Available records.

(** A wrap leaves the objects of the store and the other maps alone. *)
Lemma wrap_frame_facts DEV k x σ r σ' :
  wrap DEV k x σ = Ok (r, σ') →
  (∀ l o, heap_lookup (heap σ) l = Some o → heap_lookup (heap σ') l = Some o) ∧
  (heap σ' = heap σ ∨
   ∃ l h, x = VRef l ∧ r = VRef (length (heap σ)) ∧ heap σ' = OProxy l h :: heap σ) ∧
  (∀ m, m ≠ kind_map k → proxyMap_of σ' m = proxyMap_of σ m) ∧
  (∀ l, x ≠ VRef l →
        proxyMap_of σ' (kind_map k) !! l = proxyMap_of σ (kind_map k) !! l) ∧
  (isObject x = true → console σ' = console σ).
Proof.
  intros [(Hx & _ & ->)|[(_ & -> & _)|(l & h & -> & -> & _ & _ & _ & _ & ->)]]%wrap_cases.
  - destruct DEV; [|by repeat split; auto].
    split; [done|]. split; [by left|]. split; [by intros; apply proxyMap_of_warn|].
    split; [by intros; rewrite proxyMap_of_warn|]. by rewrite Hx.
  - by repeat split; auto.
  - cbn [heap weakmap_set set_heap].
    split; [by intros; apply heap_lookup_cons_old|].
    split; [right; by eauto|].
    split.
    { intros m Hm. rewrite proxyMap_of_weakmap_set, decide_False by done.
      apply proxyMap_of_set_heap. }
    split; [|by destruct k].
    intros l' Hne. rewrite proxyMap_of_weakmap_set, decide_True by done.
    rewrite proxyMap_of_set_heap. apply lookup_insert_ne. congruence.
Qed.

Lemma backing_proxy hp p l h :
  heap_lookup hp p = Some (OProxy l h) → l < p → backing hp p = backing hp l.
Proof.
  induction hp as [|o hp IH]; simpl; [done|].
  case_decide as Hp.
  - intros [= ->] Hlt. rewrite decide_False by lia. done.
  - intros Hl Hlt. pose proof (heap_lookup_lt _ _ _ Hl).
    rewrite decide_False by lia. by apply IH.
Qed.

(** A proxy of a wrappable ordinary object is classified like the object. *)
Lemma target_type_proxy hp p l h t :
  heap_lookup hp p = Some (OProxy l h) → l < p →
  heap_lookup hp l = Some (ORaw t) →
  target_type hp p = target_type hp l.
Proof.
  intros Hp Hlt Hl. unfold target_type, getTargetType. simpl.
  by rewrite Hp, Hl, (backing_proxy _ _ _ _ Hp Hlt), (backing_raw _ _ _ Hl).
Qed.

(** *** The properties *)

(** X1. A wrap never touches what is there: every object of the store is
    afterwards what it was, the only object a wrap creates is a proxy of its
    argument (which it then returns), no identity map but the one of the
    wrap's kind changes, that one changes at the argument only, and nothing
    is logged for an object. *)
Theorem wrap_frame DEV k x σ r σ' :
  wrap DEV k x σ = Ok (r, σ') →
  (∀ l o, heap_lookup (heap σ) l = Some o → heap_lookup (heap σ') l = Some o) ∧
  (heap σ' = heap σ ∨
   ∃ l h, x = VRef l ∧ r = VRef (length (heap σ)) ∧ heap σ' = OProxy l h :: heap σ) ∧
  (∀ m, m ≠ kind_map k → proxyMap_of σ' m = proxyMap_of σ m) ∧
  (∀ l, x ≠ VRef l →
        proxyMap_of σ' (kind_map k) !! l = proxyMap_of σ (kind_map k) !! l) ∧
  (isObject x = true → console σ' = console σ).
Proof. apply wrap_frame_facts. Qed.

Lemma wrap_frame_witness :
  ∃ σ', wrap true KReadonly (VRef 0) (initial [plainObject]) = Ok (VRef 1, σ') ∧
        heap_lookup (heap σ') 0 = Some (ORaw plainObject) ∧
        proxyMap_of σ' the_reactiveMap = ∅ ∧
        console σ' = [].
Proof.
  eexists. split; [reflexivity|].
  destruct (wrap_frame true KReadonly (VRef 0) (initial [plainObject]) _ _ eq_refl)
    as (Hobj & _ & Hmaps & _ & Hlog).
  split; [by apply Hobj|]. split; [by apply (Hmaps the_reactiveMap)|by apply Hlog].
Defined.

To do. Your task is to retype the data exactly, with no line missing.

Written reply.
(** A wrap leaves the objects of the store and the other maps alone. *)
Lemma wrap_frame_facts DEV k x σ r σ' :
  wrap DEV k x σ = Ok (r, σ') →
  (∀ l o, heap_lookup (heap σ) l = Some o → heap_lookup (heap σ') l = Some o) ∧
  (heap σ' = heap σ ∨
   ∃ l h, x = VRef l ∧ r = VRef (length (heap σ)) ∧ heap σ' = OProxy l h :: heap σ) ∧
  (∀ m, m ≠ kind_map k → proxyMap_of σ' m = proxyMap_of σ m) ∧
  (∀ l, x ≠ VRef l →
        proxyMap_of σ' (kind_map k) !! l = proxyMap_of σ (kind_map k) !! l) ∧
  (isObject x = true → console σ' = console σ).
Proof.
  intros [(Hx & _ & ->)|[(_ & -> & _)|(l & h & -> & -> & _ & _ & _ & _ & ->)]]%wrap_cases.
  - destruct DEV; [|by repeat split; auto].
    split; [done|]. split; [by left|]. split; [by intros; apply proxyMap_of_warn|].
    split; [by intros; rewrite proxyMap_of_warn|]. by rewrite Hx.
  - by repeat split; auto.
  - cbn [heap weakmap_set set_heap].
    split; [by intros; apply heap_lookup_cons_old|].
    split; [right; by eauto|].
    split.
    { intros m Hm. rewrite proxyMap_of_weakmap_set, decide_False by done.
      apply proxyMap_of_set_heap. }
    split; [|by destruct k].
    intros l' Hne. rewrite proxyMap_of_weakmap_set, decide_True by done.
    rewrite proxyMap_of_set_heap. apply lookup_insert_ne. congruence.
Qed.

Lemma backing_proxy hp p l h :
  heap_lookup hp p = Some (OProxy l h) → l < p → backing hp p = backing hp l.
Proof.
  induction hp as [|o hp IH]; simpl; [done|].
  case_decide as Hp.
  - intros [= ->] Hlt. rewrite decide_False by lia. done.
  - intros Hl Hlt. pose proof (heap_lookup_lt _ _ _ Hl).
    rewrite decide_False by lia. by apply IH.
Qed.

(** A proxy of a wrappable ordinary object is classified like the object. *)
Lemma target_type_proxy hp p l h t :
  heap_lookup hp p = Some (OProxy l h) → l < p →
  heap_lookup hp l = Some (ORaw t) →
  target_type hp p = target_type hp l.
Proof.
  intros Hp Hlt Hl. unfold target_type, getTargetType. simpl.
  by rewrite Hp, Hl, (backing_proxy _ _ _ _ Hp Hlt), (backing_raw _ _ _ Hl).
Qed.

(** *** The properties *)

(** X1. A wrap never touches what is there: every object of the store is
    afterwards what it was, the only object a wrap creates is a proxy of its
    argument (which it then returns), no identity map but the one of the
    wrap's kind changes, that one changes at the argument only, and nothing
    is logged for an object. *)
Theorem wrap_frame DEV k x σ r σ' :
  wrap DEV k x σ = Ok (r, σ') →
  (∀ l o, heap_lookup (heap σ) l = Some o → heap_lookup (heap σ') l = Some o) ∧
  (heap σ' = heap σ ∨
   ∃ l h, x = VRef l ∧ r = VRef (length (heap σ)) ∧ heap σ' = OProxy l h :: heap σ) ∧
  (∀ m, m ≠ kind_map k → proxyMap_of σ' m = proxyMap_of σ m) ∧
  (∀ l, x ≠ VRef l →
        proxyMap_of σ' (kind_map k) !! l = proxyMap_of σ (kind_map k) !! l) ∧
  (isObject x = true → console σ' = console σ).
Proof. apply wrap_frame_facts. Qed.

Lemma wrap_frame_witness :
  ∃ σ', wrap true KReadonly (VRef 0) (initial [plainObject]) = Ok (VRef 1, σ') ∧
        heap_lookup (heap σ') 0 = Some (ORaw plainObject) ∧
        proxyMap_of σ' the_reactiveMap = ∅ ∧
        console σ' = [].
Proof.
  eexists. split; [reflexivity|].
  destruct (wrap_frame true KReadonly (VRef 0) (initial [plainObject]) _ _ eq_refl)
    as (Hobj & _ & Hmaps & _ & Hlog).
  split; [by apply Hobj|]. split; [by apply (Hmaps the_reactiveMap)|by apply Hlog].
Defined.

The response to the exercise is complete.